> _Stored data entries_
(* ===== verification/Config.v ===== *)
(** * accfg/config.c: the load-config and config-default commands

    The file's static variables are the record [statics], next to the world of
    the library: a function of this file is a [C], a call of the library in it is
    a [in_lib].  Documents are values of a [JsonC] (Json).  Messages have no
    effect; names that are composed for a message are computed.

    A member of an activation list is the pointer in it: the nodes are freed
    while the list is walked, and nothing reads the lists again. *)

From S2P Require Import Prelude CString Prog ParseOptions Types Sysfs Param Tree Device Wq Filter ConfigAttr Json JsonStore JsonUtil Listing Commands.
Local Open Scope string_scope.
Local Open Scope Z_scope.

(** ** The tables of attributes *)

(** Which of the function pointers of an entry is set. *)
Inductive set_func (S : Type) : Type :=
  | set_int_func (f : positive → Z → prog S Z)
  | set_long_func (f : positive → Z → prog S Z)
  | set_str_func (f : positive → string → prog S Z).
Arguments set_int_func {S} f.
Arguments set_long_func {S} f.
Arguments set_str_func {S} f.

(** The [device_set_table], [group_set_table], [wq_set_table] and [engine_set_table]
    of the code in one: only a queue's has a function for a long, and only those
    of groups and queues have [is_writable]; the loops over the others skip an entry
    with that function only. *)
(* accfg/config.c:52-77 wq_set_table *)
Record set_table_entry (S : Type) := SetEntry {
  te_name : string;
  te_set : set_func S;
  te_is_writable : option (positive → Z → prog S bool);
}.
Arguments SetEntry {S} te_name te_set te_is_writable.
Arguments te_name {S} _.
Arguments te_set {S} _.
Arguments te_is_writable {S} _.

(** The entry that the loop over a table stops at, and whether there is one. *)
Definition find_entry {S} (key : string) (table : list (set_table_entry S)) : option (set_table_entry S) :=
  List.find (λ e, strcmp_eq key (te_name e)) table.
Definition attribute_filter {S} (table : list (set_table_entry S)) (key : string) : bool :=
  existsb (λ e, strcmp_eq key (te_name e)) table.

Section tables.
Context {F : Type} `{Kernel F}.
Notation M := (prog (world F)).
Notation entry := (set_table_entry (world F)).

(* accfg/config.c:238-250 is_group_read_buffer_limit_writable *)
Definition is_group_read_buffer_limit_writable (group : positive) (val : Z) : M bool :=
  dev ← accfg_group_get_device group;
  read_buffer_limit ← accfg_device_get_read_buffer_limit dev;
  mret (negb (read_buffer_limit =? 0)).

(* accfg/config.c:253-260 is_group_read_buffer_attribs_writable *)
Definition is_group_read_buffer_attribs_writable (group : positive) (val : Z) : M bool :=
  mret (negb (val =? -1)).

> _Description of the task_
Every record must appear in the answer exactly as written.

> _Task response_
(* ===== verification/Config.v ===== *)
(** * accfg/config.c: the load-config and config-default commands

    The file's static variables are the record [statics], next to the world of
    the library: a function of this file is a [C], a call of the library in it is
    a [in_lib].  Documents are values of a [JsonC] (Json).  Messages have no
    effect; names that are composed for a message are computed.

    A member of an activation list is the pointer in it: the nodes are freed
    while the list is walked, and nothing reads the lists again. *)

From S2P Require Import Prelude CString Prog ParseOptions Types Sysfs Param Tree Device Wq Filter ConfigAttr Json JsonStore JsonUtil Listing Commands.
Local Open Scope string_scope.
Local Open Scope Z_scope.

(** ** The tables of attributes *)

(** Which of the function pointers of an entry is set. *)
Inductive set_func (S : Type) : Type :=
  | set_int_func (f : positive → Z → prog S Z)
  | set_long_func (f : positive → Z → prog S Z)
  | set_str_func (f : positive → string → prog S Z).
Arguments set_int_func {S} f.
Arguments set_long_func {S} f.
Arguments set_str_func {S} f.

(** The [device_set_table], [group_set_table], [wq_set_table] and [engine_set_table]
    of the code in one: only a queue's has a function for a long, and only those
    of groups and queues have [is_writable]; the loops over the others skip an entry
    with that function only. *)
(* accfg/config.c:52-77 wq_set_table *)
Record set_table_entry (S : Type) := SetEntry {
  te_name : string;
  te_set : set_func S;
  te_is_writable : option (positive → Z → prog S bool);
}.
Arguments SetEntry {S} te_name te_set te_is_writable.
Arguments te_name {S} _.
Arguments te_set {S} _.
Arguments te_is_writable {S} _.

(** The entry that the loop over a table stops at, and whether there is one. *)
Definition find_entry {S} (key : string) (table : list (set_table_entry S)) : option (set_table_entry S) :=
  List.find (λ e, strcmp_eq key (te_name e)) table.
Definition attribute_filter {S} (table : list (set_table_entry S)) (key : string) : bool :=
  existsb (λ e, strcmp_eq key (te_name e)) table.

Section tables.
Context {F : Type} `{Kernel F}.
Notation M := (prog (world F)).
Notation entry := (set_table_entry (world F)).

(* accfg/config.c:238-250 is_group_read_buffer_limit_writable *)
Definition is_group_read_buffer_limit_writable (group : positive) (val : Z) : M bool :=
  dev ← accfg_group_get_device group;
  read_buffer_limit ← accfg_device_get_read_buffer_limit dev;
  mret (negb (read_buffer_limit =? 0)).

(* accfg/config.c:253-260 is_group_read_buffer_attribs_writable *)
Definition is_group_read_buffer_attribs_writable (group : positive) (val : Z) : M bool :=
  mret (negb (val =? -1)).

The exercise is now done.